Ale żeby to osiągnąć od czegoś trzeba zacząć i myślę, że jeśli wzmocnimy te tendencje, które pojawiły się w ruchu ostatnio, mamy jakąś szansę. Nie ma co od razu nastawiać się na masy. Dwie osoby w zupełności wystarczą żeby roznieść parę setek ulotek, wywiesić na osiedlu parę plakatów i zorganizować spotkanie np. na temat podwyżek cen biletów czy innego gorącego lokalnie tematu. Jeśli ktoś czeka, że ktoś za niego zbuduje organizację, to się nie doczeka.
Największym wyzwaniem jednak jest ciągły brak rąk do pracy. Jest sporo teoretyków, którzy niewiele robią poza konsumowaniem książek, czy informacji w Internecie. Mało jest zaś tych, którzy chcieliby faktycznie zająć się budową ruchu. Nawet w najsilniejszych ośrodkach to są niewielkie grupy osób, które często wykonują pracę ponad siły, kosztem życia osobistego i są na granicy wypalenia, a większość kraju zupełnie pozbawione jest nawet tego.

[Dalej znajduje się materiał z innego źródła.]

(** The databases as the recovery daemon lists them. *)
Definition dbmap_ok (dbmap : list (Z * bool)) nodes : Prop :=
  NoDup dbmap.*1
  ∧ Forall (λ '(id, persistent), is_u32 id ∧ participants id persistent nodes) dbmap.

Lemma dbmap_same dbmap nodes nodes' :
  (∀ id, same_table id nodes nodes') → dbmap_ok dbmap nodes → dbmap_ok dbmap nodes'.
Proof.
  intros Hs [H1 H2]. split; [done|]. eapply Forall_impl; [exact H2|].
  intros [id p] (A & B). split; [done|]. by eapply same_table_parts.
Qed.

Lemma new_vnnmap_ok g pnn caps nodemap :
  is_u32 pnn → Forall (λ n, 0 <= nf_pnn n < 2 ^ 32 - 1) nodemap →
  vnn_map_ok (new_vnnmap g pnn caps nodemap)
  ∧ ∀ n, n ∈ vm_map (new_vnnmap g pnn caps nodemap) → n ∈ active nodemap ∨ n = pnn.
Proof.
  intros Hp Hn. unfold new_vnnmap. set (map := omap _ _). cbv zeta.
  assert (∀ n, n ∈ map → n ∈ active nodemap ∧ is_u32 n) as Hmap.
  { intros n Hin. apply list_elem_of_omap in Hin as ([i x] & Hin & E).
    apply list_elem_of_lookup in Hin as [j Hj]. apply lookup_zip_with_Some in Hj as (a & b & [= <- <-] & _ & Hx).
    destruct (nf_flags x &? NODE_FLAGS_INACTIVE) eqn:Ef; [done|]. case_hyp E; [|done]. injection E as <-.
    apply list_elem_of_lookup_2 in Hx. rewrite Forall_forall in Hn. specialize (Hn x Hx). split.
    - apply list_elem_of_fmap. exists x. split; [done|]. by apply list_elem_of_filter.
    - unfold is_u32. lia. }
  destruct (bool_decide_reflect (map = [])) as [E|E]; split; simpl.
  - unfold vnn_map_ok. simpl. split_and!; [done|lia|]. by apply Forall_singleton.
  - intros n ->%list_elem_of_singleton. by right.
  - unfold vnn_map_ok. simpl. split_and!; [done| |apply Forall_forall; intros n Hin; by apply Hmap].
    destruct map; [done|]. simpl. lia.
  - intros n Hin. left. by apply Hmap.
Qed.
Lemma beats_compare now now' x y :
  voter_ok x → voter_ok y →
  (let a := claim now x in let b := claim now' y in
   let cmp := s32 (s32 (em_num_connected a) - s32 (em_num_connected b)) in
   let cmp := if cmp =? 0 then timeval_compare (em_priority_time b) (em_priority_time a) else cmp in
   let cmp := if cmp =? 0 then s32 (s32 (em_pnn a) - s32 (em_pnn b)) else cmp in
   (0 <? cmp) = true) ↔ beats (claim now x) (claim now' y).
Proof.
  intros (Hpx & Hlx & _) (Hpy & Hly & _).
  pose proof (claim_connected now x). pose proof (claim_connected now' y).
  rewrite <- (claim_pnn now) in Hpx. rewrite <- (claim_pnn now') in Hpy. cbv zeta.
  rewrite (s32_id (em_num_connected (claim now x))), (s32_id (em_num_connected (claim now' y))),
    (s32_id (em_pnn (claim now x))), (s32_id (em_pnn (claim now' y))), !s32_small by lia.
  unfold beats, timeval_compare.
  destruct (claim now x) as [nx tx px fx], (claim now' y) as [ny ty py fy].
  cbn [em_num_connected em_priority_time em_pnn] in *.
  destruct (Z.eqb_spec (nx - ny) 0); [|rewrite (proj2 (Z.eqb_neq _ _)) by done; rewrite Z.ltb_lt; lia].
  destruct (Z.ltb_spec tx ty); [cbn; lia|]. destruct (Z.ltb_spec ty tx); [cbn; lia|].
  cbn [Z.eqb]. rewrite Z.ltb_lt. lia.
Qed.
(** A call of a local client, at the dmaster and under the chainlock. *)
Lemma mild_call_here id call :
  mild ('(_, header, data) ← db_fetch id (cl_key call);
        pnn ← gets cx_pnn;
        if negb (dmaster header =? pnn) then mret ()
        else ctdb_call_local_send id call header data ;; mret ()).
Proof.
  intros X s HI. apply wp_bind. eapply wp_mono; [by apply (wp_db_fetch X)|].
  intros [[ret h] data] s1 (HI1 & Hfe & _). apply wp_bind, wp_gets.
  wp_case; [done|]. zbool. assert (cx_pnn s1 = n) as Hpn by apply HI1.
  destruct (decide (id = D)) as [->|Hid].
  - apply wp_bind. unfold ctdb_call_local_send. apply wp_bind.
    eapply wp_mono; [apply (wp_call_local X); [done|done|congruence]|].
    by intros [[r call'] h'] s2 [HI2 _].
  - apply wp_mild; [|done]. unfold ctdb_call_local_send. solve_mild.
Qed.

End owner.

Trzeba to zmienić. Nie wystarczy konsumować “alternatywną” kulturę i roić sobie, że się jest lepszym od “normalsów”. Konsumpcja, bez realnych działań, to tylko konsumpcja. Czy się konsumuje Włochatego, czy Dodę to jest kwestia estetyki. Powiem więcej - czy się konsumuje Bakunina czy Zmierzch to też kwestia estetyki, jeśli nie wynika z tego konkretna aktywność.
Podsumowując – jeśli chcemy wygrać z realnie istniejącymi siłami politycznymi, potrzebujemy teraz dużego wysiłku organizacyjnego i informacyjnego. W niewielkim stopniu zaś stopniu teoretyków zza biurka oraz alter-konsumentów. Teoria i praktyka to jedno, jeśli ktoś to oddziela, to jest z innej bajki. Może się zapisać do jakiejś politycznej kanapy i pisać 10 oświadczeń miesięcznie na każdy ważki temat w Internecie. Ale to zajęcie bardziej jałowe, niż oglądanie Mody na sukces.
Odpowiadając zaś na pytanie tytułowe – tutaj toczy się gra o nasze życie, nie o szczytne idee, o wielkie słowa. Nasze. Moje i twoje. Nie pozwólmy, żeby trzymali nas tylko trybunach, gdzie bezsilnie przyglądamy się jak grają inni. Czas wkroczyć na boisko.